- **REQUIRED WORK**
Word for word, restate the lines of the material below from its first line through the one containing "set (r1 := r_zremrangebyscore". Omit the rest.
------------------------------------------------------------------------
Lemma count_sim t tid r A a r' :
  sem_rel t r A -> active_count t tid r = (a, r') ->
  match a with Ok n => n = sem_count (int_time t) tid A | Raise _ => True end /\ sem_rel t r' A.
Proof.
  intros HR. unfold active_count, bind. destruct (HR tid) as [Hok Hl].
  set (r1 := r_zremrangebyscore t (_leases_key tid) 0 (int_time t) r).
  destruct (trip_cases t (modify (r_zremrangebyscore t (_leases_key tid) 0 (int_time t))) r)
    as [->|[e ->]]; [|by intros [= <- <-]]. simpl. fold r1.
  assert (Hv : r_view t r1 (_leases_key tid) =
    zentry (live (int_time t) (A tid)) (expiry (r_view t r (_leases_key tid)))).
  { unfold r1. rewrite reap_view, decide_True by done. by rewrite Hl. }
  assert (HR1 : sem_rel t r1 A).
  { eapply sem_rel_reap; [done| |by rewrite Hv, <- Hl]. intros tid' ?. unfold r1.
    by rewrite reap_view, decide_False. }
  destruct (trip_cases t (gets (r_zcard t (_leases_key tid))) r1) as [->|[e ->]];
    intros [= <- <-]; split; try done.
  rewrite zcard_law, Hv, zentry_members; [done|]. rewrite Hv. apply zentry_is_zset.
Qed.

(** One call of the manager is one step of the semaphore. *)
Lemma lease_step_sim t c r A a r' :
  0 <= t -> sem_rel t r A -> lease_do ttl t c r = (a, r') ->
  match a with
  | Ok a => reply_allowed ttl (int_time t) c A a /\ sem_rel t r' (sem_do ttl (int_time t) c A)
  | Raise _ => sem_rel t r' A
  end.
Proof using Type Httl.
  intros Ht HR. destruct c as [rnd tid mx|tid id|tid]; simpl; unfold bind.
  - destruct (try_acquire _ _ _ _ _ r) as [[g|e] r1] eqn:E; intros [= <- <-];
      by apply (acquire_sim _ _ _ _ _ A) in E.
  - destruct (release _ _ _ r) as [[g|e] r1] eqn:E; intros [= <- <-]; by apply (release_sim _ _ _ _ A) in E.
  - destruct (active_count _ _ r) as [[g|e] r1] eqn:E; intros [= <- <-];
      by apply (count_sim _ _ _ A) in E as [? ?].
Qed.

Lemma lease_run_sim h t r A :
  0 <= t -> sem_rel t r A -> times_from t h ->
  exists A', history_allowed ttl h (lease_run ttl h r).1 A A' /\
    sem_rel (default t (fst <$> last h)) (lease_run ttl h r).2 A'.
Proof using Type Httl.
  revert t r A. induction h as [|[t1 c] h IH]; intros t r A Ht HR; simpl; [by exists A|].
  intros [Ht1 Hh]. apply (sem_rel_later _ _ _ _ Ht1) in HR.
  destruct (lease_do ttl t1 c r) as [a r1] eqn:E.
  apply (lease_step_sim _ _ _ A) in E; [|lia|done].
  assert (exists A1, sem_rel t1 r1 A1 /\
    match a with
    | Ok a => reply_allowed ttl (int_time t1) c A a /\ A1 = sem_do ttl (int_time t1) c A
    | Raise _ => A1 = A
    end) as (A1 & HR1 & Ha) by (destruct a; [destruct E|]; eauto).
  destruct (IH t1 r1 A1) as (A' & HA & HR'); [lia|done|done|].
  destruct (lease_run ttl h r1) as [l r2]. simpl in *. exists A'. split.
  - destruct a as [a|e]; [destruct Ha as [? ->]|subst A1]; auto.
  - destruct h as [|x h]; [exact HR'|]. rewrite (last_cons_cons (t1, c) x h). 
    destruct (last (x :: h)) as [y|] eqn:El; [exact HR'|]. by apply last_None in El.
Qed.
End refinement.

(** A server with no lease sets represents the empty semaphore. *)
Definition no_leases `{RedisLaws} (t : Z) (r : redis) : Prop :=
  forall tid, r_view t r (_leases_key tid) = None.
Definition sem_empty : Sem := fun _ => ∅.
Lemma sem_rel_empty `{RedisLaws} ttl t r : no_leases t r -> sem_rel ttl t r sem_empty.
Proof. intros Hr tid. rewrite Hr. done. Qed.

(** ** The invariant of the semaphore, and its transfer *)

(** Every acquire of the history asks for at most [mx]. *)
Definition asks_at_most (mx : Z) (c : lease_call) : Prop :=
  match c with Acquire _ _ m => m <= mx | _ => True end.
Lemma sem_count_later now now' tid A : now <= now' -> sem_count now' tid A <= sem_count now tid A.
Proof. intros. unfold sem_count. rewrite <- (live_live now now') by done. apply inj_le, live_size. Qed.
Lemma sem_step_bound ttl mx now c A :
  0 < ttl -> asks_at_most mx c -> (forall tid, sem_count now tid A <= mx) ->
  forall tid, sem_count now tid (sem_do ttl now c A) <= mx.
Proof.
  intros Httl Hc HA tid. destruct c as [rnd tid' m|tid' id|tid']; simpl in *; [| |done].
  - unfold sem_acquire. destruct (_ <? m) eqn:Hm; simpl; [|done].
    apply Z.ltb_lt in Hm. unfold sem_count, sem_set in *. case_decide; [subst tid'|apply HA].
    rewrite live_insert by lia. rewrite map_size_insert. case_match; unfold Datatypes.id; lia.
  - unfold sem_count, sem_release, sem_set in *. case_decide; [subst tid'|apply HA].
    etrans; [|apply (HA tid)]. rewrite live_delete. apply inj_le.
    rewrite map_size_delete. case_match; unfold Datatypes.id; lia.
Qed.
Lemma sem_bound ttl mx h l A A' t :
  0 < ttl -> (forall tid, sem_count (int_time t) tid A <= mx) ->
  times_from t h -> Forall (fun tc => asks_at_most mx tc.2) h ->
  history_allowed ttl h l A A' ->
  forall tid, sem_count (int_time (default t (fst <$> last h))) tid A' <= mx.
Proof.
  intros Httl. revert l A t. induction h as [|[t1 c] h IH]; intros [|a l] A t HA; simpl; try done.
  { by intros _ _ ->. }
  intros [Ht1 Hh] [Hc Hcs]%Forall_cons Hl. simpl in Hc.
  assert (HA1 : forall tid, sem_count (int_time t1) tid A <= mx).
  { intros tid. etrans; [by apply sem_count_later, int_time_mono|]. apply HA. }
  assert (Hlast : default t (fst <$> last ((t1, c) :: h)) = default t1 (fst <$> last h)).
  { destruct h as [|x h]; [done|]. rewrite last_cons_cons.
    destruct (last (x :: h)) eqn:El; [done|]. by apply last_None in El. }
  rewrite Hlast. destruct a as [a|e]; [destruct Hl as [_ Hl]|simpl in Hl];
    (eapply IH; [| | |exact Hl]); eauto using sem_step_bound.
Qed.

Section statements.
Context `{RedisLaws}.

(** [C5] Concurrency leases implement a counting semaphore per tenant. For every
    history of acquires, releases and counts at times that do not run
    backwards, on any server that honours the documented commands and starts
    without lease sets, the answers are the ones the abstract semaphore gives:
    a lease is granted exactly when fewer than the limit are held and not
    lapsed, with the right figure; counts are exact; a lease still held can be
    given back. Lazy reaping, the expiry Redis puts on the whole set and failed
    round trips do not show. *)
Theorem leases_refine_semaphore ttl t r h :
  0 < ttl -> 0 <= t -> no_leases t r -> times_from t h ->
  exists A, history_allowed ttl h (lease_run ttl h r).1 sem_empty A.
Proof.
  intros Httl Ht Hr Hh. destruct (lease_run_sim ttl Httl h t r sem_empty) as (A & HA & _);
    eauto using sem_rel_empty.
Qed.

(** A tenant never holds more leases than its limit: after any such history in
    which no acquire asks for more than [mx], the number reported for every
    tenant, at the time of the last call or later, is at most [mx]. *)
Theorem leases_bounded ttl t r h mx t' tid n r' :
  0 < ttl -> 0 <= t -> 0 <= mx -> no_leases t r -> times_from t h ->
  Forall (fun tc => asks_at_most mx tc.2) h ->
  default t (fst <$> last h) <= t' ->
  active_count t' tid (lease_run ttl h r).2 = (Ok n, r') ->
  0 <= n <= mx.
Proof.
  intros Httl Ht Hmx Hr Hh Hask Ht' Hn.
  destruct (lease_run_sim ttl Httl h t r sem_empty) as (A & HA & HR); eauto using sem_rel_empty.
  apply (sem_rel_later _ _ _ _ _ Ht') in HR. destruct (count_sim ttl _ _ _ _ _ _ HR Hn) as [En _].
  rewrite En.   split; [unfold sem_count; lia|]. etrans; [by apply sem_count_later, int_time_mono|].
  eapply sem_bound; eauto. intros. done.
Qed.
Definition ReleaseLease (request : ReleaseRequest) : M Plane bool :=
  let tenant_id := rr_tenant_id request in
  let lease_id := rr_lease_id request in
  if negb (_lease_belongs lease_id tenant_id) then ret false
  else
    let! active := in_redis (release (ev_t ev) tenant_id lease_id) in
    let ok := 0 <=? active in
    (if ok then in_store (log_lease (ev_t ev) tenant_id lease_id "release"
                            (Some (str_or (rr_reason request) "released")))
     else ret tt) ;;;
    ret ok.

(** Answers [success] and [remaining_daily_quota]. *)
Definition ReportUsage (request : UsageRequest) : M Plane (bool * Z) :=
  let t := ev_t ev in
  let tenant_id := ur_tenant_id request in
  let lease_id := ur_lease_id request in
  if str_true lease_id && negb (_lease_belongs lease_id tenant_id) then ret (false, 0)
  else
    let total_tokens := ur_prompt_tokens request + ur_completion_tokens request in
    let! ledger_ok :=
      (if 0 <? total_tokens
       then catch (let! _ := in_store (record_usage t tenant_id None "tokens" total_tokens "grpc"
                     (if str_true (ur_model_name request) then Some (ur_model_name request) else None)) in
                   ret true)
              (fun _ => ret false)
       else ret true) in
    (if ev_cache ev && (0 <? total_tokens) && ledger_ok
     then let! _ := in_redis (record_token_usage t (ev_day ev) tenant_id total_tokens) in ret tt
     else ret tt) ;;;
    (if str_true lease_id && ur_release_after request
     then let! active := in_redis (release t tenant_id lease_id) in
          if 0 <=? active
          then in_store (log_lease t tenant_id lease_id "release" (Some "usage_reported"))
          else ret tt
     else ret tt) ;;;
    let! quota := gets (fun p => get_quota tenant_id (pl_store p)) in
    let daily_limit := _daily_limit_for quota in
    let! remaining := (if ev_cache ev
                       then in_redis (remaining_quota t (ev_day ev) tenant_id daily_limit)
                       else ret daily_limit) in
    ret (ledger_ok, remaining).
End servicer.

(** ** The interceptor *)

Definition SERVICE_TOKEN_METADATA_KEY : string := "x-fusion-service-token".
(** [ServiceTokenInterceptor.__init__] *)
Definition interceptor_init (service_token : string) : res string :=
  if str_true service_token then Ok service_token
  else Raise (ValueError "service_token must be non-empty (fail-closed)").
(** [dict(metadata)]: a repeated key keeps its last value. *)
Definition dict_of (l : list (string * string)) : list (string * string) :=
  foldl (fun d kv => dset kv.1 kv.2 d) [] l.
Definition intercept_service {S A} (service_token : string) (metadata : list (string * string))
    (continuation : M S (rpc A)) : M S (rpc A) :=
  let supplied := default "" (dget SERVICE_TOKEN_METADATA_KEY (dict_of metadata)) in
  if negb (str_true supplied) || negb (compare_digest supplied service_token)
  then ret (Abort UNAUTHENTICATED)
  else continuation.
(** The post-provision hook cannot be delivered: whatever its arguments, the
    call raises before the first byte is sent. *)
Lemma dispatch_hook_raises {S} url secret event data (s : S) :
  exists e, dispatch_hook url secret event data s = (Raise e, s).
Proof. by eexists. Qed.
(* ===== verification/AdminRoutes.v ===== *)
(** * Service-token administration (routes/admin.py)

    Every handler is behind [require_service_token]; [auth] is the
    [Authorization] header. Tenants, quotas and keys on behalf of a tenant,
    aggregated reads, and the re-encryption of stored secrets under a new
    key-encryption key. *)
From S2P Require Import Prelude PyText StoreState Prims AuditLog Tenants Rbac Users Keys Tokens Ledger.
From S2P Require Import Crypto Jwt Jwks Auth Deps MemberRoutes Redis Leases Cache DataPlane Webhook.
From S2P Require Import TenantRoutes.

Record AdminTenantCreate : Type := mkAdminTenantCreate {
  ac_tenant_id : string; ac_display_name : string; ac_plan : string;
  ac_max_concurrency : option Z; ac_daily_token_limit : option Z;
  ac_allowed_modules : option (list string); ac_allowed_models : option (list string);
  ac_join_policy : option string
}.
Record AdminTenantUpdate : Type := mkAdminTenantUpdate {
  au_max_concurrency : option Z; au_daily_token_limit : option Z;
  au_allowed_modules : option (list string); au_allowed_models : option (list string);
  au_display_name : option string; au_status : option string; au_join_policy : option string
}.
Record AdminApiKeyCreate : Type := mkAdminApiKeyCreate {
  ak_user_id : option string; ak_name : option string; ak_scopes : list string;
  ak_expires_in_days : option Z
}.

(** [_quota_fields] *)
Definition _quota_fields (max_concurrency daily_token_limit : option Z)
    (allowed_modules allowed_models : option (list string)) : QuotaFields :=
  mkQuotaFields None daily_token_limit max_concurrency None allowed_models allowed_modules None.
(** The dict it is, as the event payload has it. *)
Definition jfield {A} (k : string) (f : A -> json) (o : option A) : list (string * json) :=
  match o with Some v => [(k, f v)] | None => [] end.
Definition quota_fields_json (f : QuotaFields) : json :=
  JObj (jfield "concurrent" JInt (qf_concurrent f) ++ jfield "tpm" JInt (qf_tpm f) ++
        jfield "allowed_modules" jlist (qf_allowed_modules f) ++
        jfield "allowed_models" jlist (qf_allowed_models f)).

(** [round(n / d * 100, 2)] in hundredths, computed exactly (half to even). *)
Definition round_div (n d : Z) : Z :=
  let q := n / d in
  match 2 * (n mod d) ?= d with
  | Lt => q
  | Gt => q + 1
  | Eq => if Z.even q then q else q + 1
  end.
Definition percentage (n d : Z) : Z := if 0 <? d then round_div (n * 10000) d else 0.

Record UsageToday : Type := mkUsageToday {
  ut_current_active : Z; ut_max_limit : Z; ut_prompt : Z; ut_completion : Z; ut_total : Z;
  ut_daily_limit : Z; ut_percentage : Z
}.
Record AppInventory : Type := mkAppInventory {
  ai_app_id : string; ai_versions : Z; ai_current_version : option Z; ai_active : bool;
  ai_created_at : Z; ai_grace_until : option (option Z)
}.
(** [by_app.setdefault(r["app_id"], []).append(r)] *)
Definition group_app (d : list (string * list AppSecretItem)) (r : AppSecretItem)
    : list (string * list AppSecretItem) :=
  dset (si_app_id r) (default [] (dget (si_app_id r) d) ++ [r]) d.
(** [next((v for v in versions if v["status"] == st), None)] *)
Definition first_status (st : string) (versions : list AppSecretItem) : option AppSecretItem :=
  snd <$> list_find (fun v => si_status v = st) versions.
Definition inventory_of (app_id : string) (versions : list AppSecretItem) : AppInventory :=
  let current := first_status "current" versions in
  mkAppInventory app_id (zlen versions) (si_version <$> current)
    (match current with Some _ => true | None => false end)
    (match versions with v :: _ => si_created_at v | [] => 0 end)
    (si_grace_until <$> first_status "grace" versions).

(** The counts [admin_kek_reencrypt] returns (second factors without the
    skipped ones). *)
Record Sweep : Type := mkSweep { sw_total : Z; sw_migrated : Z; sw_skipped : Z; sw_failed : Z }.
Definition sweep_skip (c : Sweep) : Sweep :=
  mkSweep (sw_total c + 1) (sw_migrated c) (sw_skipped c + 1) (sw_failed c).
Definition sweep_fail (c : Sweep) : Sweep :=
  mkSweep (sw_total c + 1) (sw_migrated c) (sw_skipped c) (sw_failed c + 1).
Definition sweep_done (c : Sweep) : Sweep :=
  mkSweep (sw_total c + 1) (sw_migrated c + 1) (sw_skipped c) (sw_failed c).
(** [for x in l: c = body(x, c)] *)
Fixpoint for_fold {S A C} (l : list A) (body : A -> C -> M S C) (c : C) : M S C :=
  match l with
  | [] => ret c
  | x :: l' => let! c' := body x c in for_fold l' body c'
  end.

Section admin_routes.
Context `{HashLib, AeadLib} `{RedisLib}.
Variables (service_token : string) (service_token_prev : option string) (cache : bool).
Variables (now : Z) (auth : string).

Definition service_guard : M Plane unit :=
  lift (require_service_token service_token service_token_prev auth).
Definition tenant_or_404 (tenant_id : string) : M Plane Tenant :=
  let! tn := gets (fun p => get_tenant tenant_id (pl_store p)) in
  match tn with
  | None => raise (http 404 "tenant not found")
  | Some tn => ret tn
  end.

Definition admin_list_tenants : M Plane (list Tenant) :=
  service_guard ;;; gets (fun p => list_tenants (pl_store p)).

Definition admin_create_tenant (rnd_evt : string) (body : AdminTenantCreate) : M Plane Tenant :=
  service_guard ;;;
  let tenant_id := ac_tenant_id body in
  let! tn := in_store (on_conflict
    (create_tenant now tenant_id (ac_display_name body) (ac_plan body)
       (or_default "invite" (ac_join_policy body))) (http 409)) in
  let fields := _quota_fields (ac_max_concurrency body) (ac_daily_token_limit body)
                  (ac_allowed_modules body) (ac_allowed_models body) in
  (if no_quota_fields fields then ret tt
   else let! _ := in_store (put_quota now tenant_id fields) in ret tt) ;;;
  invalidate_tenant_cache cache now tenant_id ;;;
  in_store (emit_event now rnd_evt EVENT_TENANT_CREATED tenant_id
    (JObj [("tenant_id", JStr tenant_id); ("plan", JStr (ac_plan body));
           ("display_name", JStr (ac_display_name body))])) ;;;
  ret tn.

(** A conflict of [update_tenant] is not caught here. *)
Definition admin_update_tenant (rnd_evt1 rnd_evt2 tenant_id : string) (body : AdminTenantUpdate)
    : M Plane Tenant :=
  service_guard ;;;
  let! tn := tenant_or_404 tenant_id in
  let tenant_fields := mkTenantFields (au_display_name body) (au_status body) None (au_join_policy body) in
  let! tn := (if no_tenant_fields tenant_fields then ret tn
              else let! updated := in_store (update_tenant now tenant_id tenant_fields) in
                   ret (default tn updated)) in
  let fields := _quota_fields (au_max_concurrency body) (au_daily_token_limit body)
                  (au_allowed_modules body) (au_allowed_models body) in
  (if no_quota_fields fields then ret tt
   else let! _ := in_store (put_quota now tenant_id fields) in ret tt) ;;;
  invalidate_tenant_cache cache now tenant_id ;;;
  match au_status body with
  | Some status =>
      in_store (emit_event now rnd_evt1 EVENT_TENANT_STATUS_CHANGED tenant_id
        (JObj [("tenant_id", JStr tenant_id); ("status", JStr status)]))
  | None => ret tt
  end ;;;
  (if no_quota_fields fields then ret tt
   else in_store (emit_event now rnd_evt2 EVENT_TENANT_QUOTA_CHANGED tenant_id
          (JObj [("tenant_id", JStr tenant_id); ("quota", quota_fields_json fields)]))) ;;;
  ret tn.

Definition admin_get_tenant_quota (tenant_id : string) : M Plane (option TenantQuota) :=
  service_guard ;;;
  tenant_or_404 tenant_id ;;;
  gets (fun p => get_quota tenant_id (pl_store p)).

(** [name] and [expires_in_days] are accepted and not used. *)
Definition admin_create_api_key (rnd_raw rnd_id rnd_evt tenant_id : string) (body : AdminApiKeyCreate)
    : M Plane (string * KeyView) :=
  service_guard ;;;
  tenant_or_404 tenant_id ;;;
  let! (raw, record) := in_store (create_api_key now rnd_raw rnd_id tenant_id (ak_user_id body)
                                    (ak_scopes body)) in
  in_store (emit_event now rnd_evt EVENT_APIKEY_CREATED tenant_id
    (JObj [("tenant_id", JStr tenant_id); ("key_id", JStr (k_key_id record));
           ("prefix", JStr (k_prefix record))])) ;;;
  ret (raw, _scrub_api_key record).

Definition _revoke_tenant_api_key (rnd_evt tenant_id key_id : string) : M Plane unit :=
  let! found := gets (fun p => find_key tenant_id key_id (pl_store p)) in
  match found with
  | None => raise (http 404 "api key not found in tenant")
  | Some k =>
      let! ok := in_store (revoke_api_key now key_id) in
      if negb ok then raise (http 404 "api key already revoked")
      else
        drop_cached_key cache now k ;;;
        in_store (emit_event now rnd_evt EVENT_APIKEY_REVOKED tenant_id
          (JObj [("tenant_id", JStr tenant_id); ("key_id", JStr key_id)]))
  end.
Definition admin_revoke_api_key (rnd_evt tenant_id key_id : string) : M Plane string :=
  service_guard ;;; _revoke_tenant_api_key rnd_evt tenant_id key_id ;;; ret key_id.

Definition admin_usage_today (concurrency : bool) (tenant_id : string) : M Plane UsageToday :=
  service_guard ;;;
  tenant_or_404 tenant_id ;;;
  let! by_metric := gets (fun p => aggregate_usage tenant_id (Some (now - sec 86400)) None None (pl_store p)) in
  let m k := default 0 (dget k by_metric) in
  let token_total := m "tokens" + m "prompt_tokens" + m "completion_tokens" in
  let! quota := gets (fun p => get_quota tenant_id (pl_store p)) in
  let daily_limit := _quota_int quota q_tpm 50000 in
  let max_limit := _quota_int quota q_concurrent 0 in
  let! current_active := (if concurrency
                          then catch (in_redis (active_count now tenant_id)) (fun _ => ret 0)
                          else ret 0) in
  ret (mkUsageToday current_active max_limit (m "prompt_tokens") (m "completion_tokens") token_total
         daily_limit (percentage token_total daily_limit)).

Definition admin_member_summary (tenant_id : string) : M Plane MemberSummary :=
  service_guard ;;; tenant_or_404 tenant_id ;;;
  let! summary := gets (fun p => get_member_summary tenant_id (pl_store p)) in
  lift summary.
Definition admin_idp_summary (tenant_id : string) : M Plane IdpSummary :=
  service_guard ;;; tenant_or_404 tenant_id ;;;
  gets (fun p => get_idp_summary tenant_id (pl_store p)).

Definition admin_app_secret_inventory : M Plane (list AppInventory) :=
  service_guard ;;;
  let! rows := gets (fun p => list_all_app_secrets now (pl_store p)) in
  let by_app := foldl group_app [] rows in
  ret ((fun app_id => inventory_of app_id (default [] (dget app_id by_app)))
         <$> sort_by String.leb (dkeys by_app)).

(** ** Key-encryption-key rotation *)

(** [nonce id] is the draw of [encrypt_secret] for the row [id]; only a
    [CryptoError] is caught. *)
Variables (kek : string) (kek_prev : option string) (nonce : string -> string).

(** [decrypt_secret(blob, kek_prev)], then [encrypt_secret(plain, kek)]. *)
Definition reencrypted (id blob prev : string) : res string :=
  match decrypt_secret blob prev None with
  | Ok plain => Ok (encrypt_secret (nonce id) plain kek)
  | Raise e => Raise e
  end.
Definition reencrypt_idp (prev : string) (idp : Idp) (c : Sweep) : M Store Sweep :=
  match ip_client_secret_enc idp with
  | None => ret (sweep_skip c)
  | Some blob =>
      if negb (str_true blob) then ret (sweep_skip c)
      else
        match reencrypted (ip_idp_id idp) blob prev with
        | Ok new_blob =>
            update_idp (ip_idp_id idp) (mkIdpFields None None None (Some new_blob) None None) ;;;
            ret (sweep_done c)
        | Raise (CryptoError _) => ret (sweep_fail c)
        | Raise e => raise e
        end
  end.
Definition mfa_row (m : Mfa) : string := mf_user_id m +:+ ":" +:+ mf_method m.
Definition reencrypt_mfa (prev : string) (m : Mfa) (c : Sweep) : M Store Sweep :=
  if negb (str_true (mf_secret_enc m)) then ret (sweep_skip c)
  else
    match reencrypted (mfa_row m) (mf_secret_enc m) prev with
    | Ok new_blob =>
        upsert_mfa now (mf_user_id m) (mf_method m) new_blob (mf_enabled m) ;;;
        ret (sweep_done c)
    | Raise (CryptoError _) => ret (sweep_fail c)
    | Raise e => raise e
    end.
Definition kek_sweep (prev : string) : M Store (Sweep * Sweep) :=
  let! rows := gets list_all_idps in
  let! ci := for_fold rows (reencrypt_idp prev) (mkSweep 0 0 0 0) in
  let! mrows := gets list_all_mfa in
  let! cm := for_fold mrows (reencrypt_mfa prev) (mkSweep 0 0 0 0) in
  ret (ci, cm).
(** Both stores of the program have the listing methods. *)
Definition admin_kek_reencrypt : M Plane (Sweep * Sweep) :=
  service_guard ;;;
  match kek_prev with
  | Some prev =>
      if str_true prev then in_store (kek_sweep prev)
      else raise (http 409 "FUSION_IDENTITY_KEK_PREV not set — no rotation window active")
  | None => raise (http 409 "FUSION_IDENTITY_KEK_PREV not set — no rotation window active")
  end.
End admin_routes.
------------------------------------------------------------------------
- **RESPONSE TO THIS TASK**
Lemma count_sim t tid r A a r' :
  sem_rel t r A -> active_count t tid r = (a, r') ->
  match a with Ok n => n = sem_count (int_time t) tid A | Raise _ => True end /\ sem_rel t r' A.
Proof.
  intros HR. unfold active_count, bind. destruct (HR tid) as [Hok Hl].
  set (r1 := r_zremrangebyscore t (_leases_key tid) 0 (int_time t) r).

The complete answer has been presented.